Collected data
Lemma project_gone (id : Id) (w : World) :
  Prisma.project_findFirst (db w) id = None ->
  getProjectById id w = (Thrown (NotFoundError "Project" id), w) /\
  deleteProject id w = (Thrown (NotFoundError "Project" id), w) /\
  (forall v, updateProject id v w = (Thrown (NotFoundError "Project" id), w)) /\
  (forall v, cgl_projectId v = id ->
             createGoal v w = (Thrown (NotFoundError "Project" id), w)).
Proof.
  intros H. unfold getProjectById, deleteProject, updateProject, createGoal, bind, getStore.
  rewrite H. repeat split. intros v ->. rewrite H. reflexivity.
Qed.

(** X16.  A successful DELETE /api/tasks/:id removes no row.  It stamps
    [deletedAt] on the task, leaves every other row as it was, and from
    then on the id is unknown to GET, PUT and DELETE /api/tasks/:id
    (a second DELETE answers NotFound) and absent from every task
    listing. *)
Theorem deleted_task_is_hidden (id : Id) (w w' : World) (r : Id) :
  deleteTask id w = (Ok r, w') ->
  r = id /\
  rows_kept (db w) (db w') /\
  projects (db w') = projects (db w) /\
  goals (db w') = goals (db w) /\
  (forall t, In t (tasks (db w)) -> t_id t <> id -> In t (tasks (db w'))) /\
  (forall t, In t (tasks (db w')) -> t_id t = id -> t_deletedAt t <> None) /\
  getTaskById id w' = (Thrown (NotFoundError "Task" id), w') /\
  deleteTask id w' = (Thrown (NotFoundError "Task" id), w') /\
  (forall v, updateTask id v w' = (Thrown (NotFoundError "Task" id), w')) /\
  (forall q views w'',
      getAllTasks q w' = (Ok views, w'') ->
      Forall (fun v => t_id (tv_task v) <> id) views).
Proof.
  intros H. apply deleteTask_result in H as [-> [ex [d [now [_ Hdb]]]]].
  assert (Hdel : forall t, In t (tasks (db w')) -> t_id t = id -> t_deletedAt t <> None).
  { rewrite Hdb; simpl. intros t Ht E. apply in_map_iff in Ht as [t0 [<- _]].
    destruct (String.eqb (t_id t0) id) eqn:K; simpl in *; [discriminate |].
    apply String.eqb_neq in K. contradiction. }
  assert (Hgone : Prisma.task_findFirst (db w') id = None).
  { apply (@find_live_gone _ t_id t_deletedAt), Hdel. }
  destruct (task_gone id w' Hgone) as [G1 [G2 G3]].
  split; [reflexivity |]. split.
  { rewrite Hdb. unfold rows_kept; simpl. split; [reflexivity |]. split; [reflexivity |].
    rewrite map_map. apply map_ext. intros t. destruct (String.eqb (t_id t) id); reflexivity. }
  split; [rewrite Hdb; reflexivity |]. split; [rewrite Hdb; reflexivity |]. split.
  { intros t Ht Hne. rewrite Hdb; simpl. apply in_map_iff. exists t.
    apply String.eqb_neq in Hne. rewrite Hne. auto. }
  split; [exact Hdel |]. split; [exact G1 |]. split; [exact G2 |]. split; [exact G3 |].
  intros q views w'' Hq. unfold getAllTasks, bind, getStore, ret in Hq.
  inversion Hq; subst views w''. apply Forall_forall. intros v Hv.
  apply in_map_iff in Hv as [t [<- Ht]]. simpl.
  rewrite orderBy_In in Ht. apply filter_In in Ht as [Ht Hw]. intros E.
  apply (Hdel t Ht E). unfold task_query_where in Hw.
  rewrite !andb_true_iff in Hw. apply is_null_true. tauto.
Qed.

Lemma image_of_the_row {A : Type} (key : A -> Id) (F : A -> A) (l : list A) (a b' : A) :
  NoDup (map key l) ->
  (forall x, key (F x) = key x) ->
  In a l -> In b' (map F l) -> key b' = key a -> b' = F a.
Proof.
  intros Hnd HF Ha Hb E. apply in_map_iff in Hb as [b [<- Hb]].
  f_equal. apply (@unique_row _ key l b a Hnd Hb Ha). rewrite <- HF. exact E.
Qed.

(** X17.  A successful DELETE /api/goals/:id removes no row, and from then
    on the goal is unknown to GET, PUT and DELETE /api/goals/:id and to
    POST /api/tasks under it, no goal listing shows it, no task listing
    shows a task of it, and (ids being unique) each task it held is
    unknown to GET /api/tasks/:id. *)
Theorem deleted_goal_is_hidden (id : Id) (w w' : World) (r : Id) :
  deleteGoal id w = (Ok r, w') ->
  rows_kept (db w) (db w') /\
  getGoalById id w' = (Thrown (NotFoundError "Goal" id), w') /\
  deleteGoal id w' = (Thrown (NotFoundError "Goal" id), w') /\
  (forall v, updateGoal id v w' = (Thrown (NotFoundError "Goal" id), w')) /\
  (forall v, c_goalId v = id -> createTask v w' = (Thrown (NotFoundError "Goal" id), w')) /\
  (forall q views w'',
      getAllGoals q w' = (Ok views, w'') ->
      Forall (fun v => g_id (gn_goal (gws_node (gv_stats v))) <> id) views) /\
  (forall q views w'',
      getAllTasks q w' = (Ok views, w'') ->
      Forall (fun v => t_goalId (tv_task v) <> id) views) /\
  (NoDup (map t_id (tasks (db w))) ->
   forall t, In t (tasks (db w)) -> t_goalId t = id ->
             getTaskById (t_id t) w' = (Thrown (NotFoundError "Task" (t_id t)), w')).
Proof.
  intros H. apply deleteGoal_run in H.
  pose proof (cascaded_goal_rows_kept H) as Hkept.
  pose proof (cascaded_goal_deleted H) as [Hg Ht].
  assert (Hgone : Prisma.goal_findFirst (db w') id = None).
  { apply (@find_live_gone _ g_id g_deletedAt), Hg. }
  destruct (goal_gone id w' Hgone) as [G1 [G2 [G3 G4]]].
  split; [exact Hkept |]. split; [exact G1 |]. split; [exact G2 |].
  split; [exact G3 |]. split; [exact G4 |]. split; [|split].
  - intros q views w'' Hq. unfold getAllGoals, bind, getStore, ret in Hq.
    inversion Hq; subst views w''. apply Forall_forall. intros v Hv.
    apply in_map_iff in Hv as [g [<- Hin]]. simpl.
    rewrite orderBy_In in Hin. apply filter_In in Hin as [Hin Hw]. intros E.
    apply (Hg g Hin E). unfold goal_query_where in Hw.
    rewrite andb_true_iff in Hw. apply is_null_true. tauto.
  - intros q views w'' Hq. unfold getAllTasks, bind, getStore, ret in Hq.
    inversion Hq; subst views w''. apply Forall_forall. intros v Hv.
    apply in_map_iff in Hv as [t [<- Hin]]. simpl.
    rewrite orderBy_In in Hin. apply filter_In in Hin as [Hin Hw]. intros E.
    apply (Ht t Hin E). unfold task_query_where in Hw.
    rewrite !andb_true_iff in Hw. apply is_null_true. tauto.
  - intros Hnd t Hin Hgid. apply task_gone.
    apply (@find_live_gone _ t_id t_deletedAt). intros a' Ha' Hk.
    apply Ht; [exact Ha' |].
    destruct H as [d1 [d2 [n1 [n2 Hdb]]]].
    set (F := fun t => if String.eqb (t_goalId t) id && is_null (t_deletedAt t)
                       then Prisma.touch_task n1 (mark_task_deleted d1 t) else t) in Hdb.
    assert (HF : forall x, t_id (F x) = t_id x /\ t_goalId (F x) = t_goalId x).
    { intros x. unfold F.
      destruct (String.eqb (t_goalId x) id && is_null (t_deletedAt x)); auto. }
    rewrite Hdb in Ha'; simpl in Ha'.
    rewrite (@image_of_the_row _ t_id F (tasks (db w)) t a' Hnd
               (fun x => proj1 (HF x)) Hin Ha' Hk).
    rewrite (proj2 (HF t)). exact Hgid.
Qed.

[HOW TO COMPLETE THIS TASK] List every line from the entries above in which "destruct" appears.

[SOLUTION]
    destruct (String.eqb (t_id t0) id) eqn:K; simpl in *; [discriminate |].
  destruct (task_gone id w' Hgone) as [G1 [G2 G3]].
    rewrite map_map. apply map_ext. intros t. destruct (String.eqb (t_id t) id); reflexivity. }
  destruct (goal_gone id w' Hgone) as [G1 [G2 [G3 G4]]].
    destruct H as [d1 [d2 [n1 [n2 Hdb]]]].
      destruct (String.eqb (t_goalId x) id && is_null (t_deletedAt x)); auto. }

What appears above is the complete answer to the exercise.